Ses prises de vue déroulaient tantôt au Djebel-Ouahch de Constantine, tantôt à Stora par temps de pleine lune. Nous eûmes l'occasion de découvrir alors la jeune chanteuse Yamina à la voix si mélodieuse, le musicologue Noubli Fadel qui composa le générique de l'émission et surtout un vieux paysan qui, gestes à l'appui, expliquait quelques éléments de météorologie traditionnel en fonction de la position du croissant lunaire: bonne ou mauvaise pluviométrie à l'adresse des agriculteurs.
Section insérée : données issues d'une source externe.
(** * PetForge batch workshop: scheduling helpers, page reducer and handlers

    A shallow embedding of
      - [video-studio/src/types/index.ts]        (batch task data model),
      - [video-studio/src/lib/batchUtils.ts]     (pure scheduling helpers),
      - [video-studio/src/pages/BatchPage.*]     (page reducer, stage handlers,
                                                   API service layer),
      - [video-studio/src/components/batch/*]    (batch-edit modal, task table,
                                                   detail panel),
    followed by the properties of the orchestration specification that
    these functions decide, and by further properties of the same code. *)

From Stdlib Require Import String List Bool Arith Lia PrimFloat.
From stdpp Require Import base option list gmap strings sorting pretty.

Open Scope string_scope.

(** ** The JavaScript values the helpers handle *)

Module JS.

(** Exceptions that the modelled code can raise or receive. *)
Inductive exn :=
| TypeError (message : string)     (* property read on undefined or null *)
| SyntaxError (message : string)   (* JSON.parse on a malformed text *)
| Error (message : string).        (* [new Error(message)] of the API layer *)

(** [error instanceof Error ? error.message : fallback]: every exception of
    this model is an instance of [Error]. *)
Definition message_of (e : exn) : string :=
  match e with TypeError m | SyntaxError m | Error m => m end.

(** The texts of the engine's own exceptions are not fixed by the
    language; no modelled function looks at them. *)
Definition null_read : exn := TypeError "Cannot read properties of undefined or null".
Definition bad_json : exn := SyntaxError "Unexpected token in JSON".

(** Outcome of evaluating an expression: a value or a raised exception. *)
Inductive result (A : Type) :=
| Normal (a : A)
| Throw (e : exn).
Arguments Normal {A} a.
Arguments Throw {A} e.

#[export] Instance result_ret : MRet result := @Normal.
#[export] Instance result_bind : MBind result := fun A B k r =>
  match r with Normal a => k a | Throw e => Throw e end.
#[export] Instance result_fmap : FMap result := fun A B f r =>
  match r with Normal a => Normal (f a) | Throw e => Throw e end.

(** [try { body } catch { handler }] *)
Definition try_catch {A} (body : result A) (handler : exn -> A) : A :=
  match body with Normal a => a | Throw e => handler e end.

(** Dynamically typed values: what [JSON.parse] returns, plus [undefined]
    (the result of reading an absent property).  An object is the list of
    its own properties. *)
#[warnings="-register-all"] Inductive value :=
| VUndefined
| VNull
| VBool (b : bool)
| VNum (x : float)
| VStr (s : string)
| VArr (items : list value)
| VObj (props : list (string * value)).

Definition nullish (v : value) : bool :=
  match v with VUndefined | VNull => true | _ => false end.

(** ToBoolean *)
Definition truthy (v : value) : bool :=
  match v with
  | VUndefined | VNull => false
  | VBool b => b
  | VNum x => negb (PrimFloat.is_zero x || PrimFloat.is_nan x)
  | VStr s => negb (String.eqb s "")
  | VArr _ | VObj _ => true
  end.

(** [a || b] on values. *)
Definition or_else (a b : value) : value := if truthy a then a else b.

(** [a || b] where evaluating [b] may raise. *)
Definition or_elseM (a : value) (b : result value) : result value :=
  if truthy a then Normal a else b.

Fixpoint assoc (k : string) (props : list (string * value)) : option value :=
  match props with
  | [] => None
  | (k', v) :: rest => if String.eqb k k' then Some v else assoc k rest
  end.

(** Reading the data property [k] of a value that is neither undefined
    nor null.  The names read by this code ([storyboards], [segments],
    [status], [lastFrameUrl], ...) are defined on no prototype, so only
    an object's own properties can answer. *)
Definition prop (v : value) (k : string) : value :=
  match v with
  | VObj props => default VUndefined (assoc k props)
  | _ => VUndefined
  end.

(** [v.k] *)
Definition get (v : value) (k : string) : result value :=
  if nullish v then Throw null_read else Normal (prop v k).

(** [v?.k] *)
Definition get_opt (v : value) (k : string) : value :=
  if nullish v then VUndefined else prop v k.

(** [Array.isArray(v)] *)
Definition isArray (v : value) : bool :=
  match v with VArr _ => true | _ => false end.

Definition items_of (v : value) : list value :=
  match v with VArr items => items | _ => [] end.

(** [v === s] for a string literal [s] *)
Definition strict_eq_str (v : value) (s : string) : bool :=
  match v with VStr s' => String.eqb s' s | _ => false end.

(** An optional string field ([field?: string]) read as a value. *)
Definition of_opt_string (o : option string) : value :=
  match o with Some s => VStr s | None => VUndefined end.

(** The text of a [storyboardJson] field, up to what the code can observe
    of it: whether it is the empty string, and what [JSON.parse] makes of
    it.  [Json v] stands for any text that parses to [v]. *)
Inductive text :=
| EmptyText
| Malformed
| Json (v : value).

Definition JSON_parse (t : text) : result value :=
  match t with
  | Json v => Normal v
  | EmptyText | Malformed => Throw bad_json
  end.

(** Truthiness of an optional text: false for undefined, null and the
    empty string. *)
Definition text_truthy (o : option text) : bool :=
  match o with
  | None | Some EmptyText => false
  | Some Malformed | Some (Json _) => true
  end.

Definition string_truthy (o : option string) : bool :=
  match o with
  | None => false
  | Some s => negb (String.eqb s "")
  end.

End JS.

Import JS.

(** ** types/index.ts *)

Inductive SegmentStatus := pending | generating | completed | failed.

Definition SegmentStatus_string (s : SegmentStatus) : string :=
  match s with
  | pending => "pending"
  | generating => "generating"
  | completed => "completed"
  | failed => "failed"
  end.

Module Segment.
Record BatchSegment := {
  videoUrl : option string;
  lastFrameUrl : option string;
  status : SegmentStatus;
}.
End Segment.
Abbreviation BatchSegment := Segment.BatchSegment.

(** [status] is a [BatchTaskStatus]; it is kept as the string it is at run
    time because the helpers classify it by prefix. *)
Module Task.
Record BatchTask := {
  id : string;
  actorId : option string;
  projectId : option string;
  openingImageUrl : option string;
  sceneDescription : option string;
  templateId : option string;
  segmentCount : nat;
  storyboardJson : option text;
  segments : list BatchSegment;
  finalVideoUrl : option string;
  status : string;
  errorMessage : option string;
  progress : string;
  updatedAt : option string;
  publishDate : option string;
}.
End Task.
Abbreviation BatchTask := Task.BatchTask.

Module Feishu.
Record FeishuConfig := {
  appId : string;
  appSecret : string;
  appToken : option string;
  tenantAccessToken : option string;
  tableId : string;
  connected : bool;
  tableName : option string;
  recordCount : option nat;
  driveFolderToken : option string;
}.
End Feishu.
Abbreviation FeishuConfig := Feishu.FeishuConfig.

Module Settings.
Record BatchSettings := {
  storyboardConcurrency : nat;
  videoConcurrency : nat;
  writebackBatchSize : nat;
}.
End Settings.
Abbreviation BatchSettings := Settings.BatchSettings.

(** ** lib/batchUtils.ts

    Console logging is left out: its reads are guarded by [?.] and cannot
    raise. *)

Definition parseStoryboardSegments (storyboardJson : option text) : list value :=
  if negb (text_truthy storyboardJson) then []
  else
    try_catch
      (parsed ← from_option JSON_parse (Throw bad_json) storyboardJson;
       storyboards ← get parsed "storyboards";
       if truthy storyboards && isArray storyboards then mret (items_of storyboards)
       else
         segs ← get parsed "segments";
         if truthy segs && isArray segs then mret (items_of segs)
         else if isArray parsed then mret (items_of parsed)
         else mret [])
      (fun _ => []).

(** The shape of the elements of the local [segments] array of
    [getNextSegmentIndex]: either a [BatchSegment] of the task, or the
    object literal built from a storyboard entry. *)
Module Raw.
Record segment := {
  status : value;
  videoUrl : value;
  lastFrameUrl : value;
}.
End Raw.

Definition of_BatchSegment (s : BatchSegment) : Raw.segment :=
  {| Raw.status := VStr (SegmentStatus_string (Segment.status s));
     Raw.videoUrl := of_opt_string (Segment.videoUrl s);
     Raw.lastFrameUrl := of_opt_string (Segment.lastFrameUrl s) |}.

(** [seg => ({ status: seg.status || 'pending', videoUrl: seg.videoUrl ||
    seg.video_url, lastFrameUrl: seg.lastFrameUrl || seg.last_frame_url })] *)
Definition of_storyboard_entry (seg : value) : result Raw.segment :=
  st ← get seg "status";
  video ← get seg "videoUrl";
  video ← or_elseM video (get seg "video_url");
  frame ← get seg "lastFrameUrl";
  frame ← or_elseM frame (get seg "last_frame_url");
  mret {| Raw.status := or_else st (VStr "pending");
          Raw.videoUrl := video;
          Raw.lastFrameUrl := frame |}.

(** The status classification at the head of [getNextSegmentIndex]. *)
Definition in_flight (status : string) : bool :=
  String.prefix "generating_segment_" status
  || String.eqb status "merging"
  || String.eqb status "storyboard_generating".

(** [const segments = useTaskSegments ? task.segments : parse(...).map(...)] *)
Definition segments_of (task : BatchTask) : result (list Raw.segment) :=
  if (0 <? length (Task.segments task))%nat
  then mret (of_BatchSegment <$> Task.segments task)
  else mapM of_storyboard_entry (parseStoryboardSegments (Task.storyboardJson task)).

Definition segment_status (seg : Raw.segment) : value :=
  or_else (Raw.status seg) (VStr "pending").

(** The [for] loop of [getNextSegmentIndex]: [rest] is what remains of
    [segments] from index [i] on. *)
Fixpoint first_incomplete (task : BatchTask) (segments : list Raw.segment)
    (i : nat) (rest : list Raw.segment) : option nat :=
  match rest with
  | [] => None
  | seg :: rest' =>
      if negb (strict_eq_str (segment_status seg) "completed") then
        if (i =? 0)%nat then
          if string_truthy (Task.openingImageUrl task) then Some 0 else None
        else
          let prevStatus :=
            or_else (from_option Raw.status VUndefined (segments !! (i - 1)))
                    (VStr "pending") in
          if strict_eq_str prevStatus "completed" then Some i else None
      else first_incomplete task segments (S i) rest'
  end.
A Skikda, l'on eut droit à des sorties en mer, à des chansons se rapportant à la lune, des explications du "Commondant" concernant la pêche durant cette période, une évocation des premiers pas sur l'astre effectuées par Niel Arùstrong
que j'observais à lors en colonie de vacances à Chetaibi (ex Herbillon N.D.RL ) et enfin une soirée animée par un orchestre constinois de musique andalouse juste à l'entrée du tunnel donnant sur
Ali Aissaoui utilisa également l'hôtel Es-Salam et la plage Ben-M'hidi( ex Jeanne d'arc.N.D.R.L) à Skikda pour tourner un épisode de son feuilleton désopilant "Aissa Story". Ces deux dernière opérations eurent lieu en 1990, année qui vit également le déroulement de plusieurs manifestations: un concours de jeux d'échec, le huitième, festival du théâtre amateur, la commémoration de la journée international de l'environnement, un chantier d'informatique à l'occasion du 20 Août, la présentation de films par le cinébus et des activités culturelles pour rappeler la date du déclenchement de notre révolution.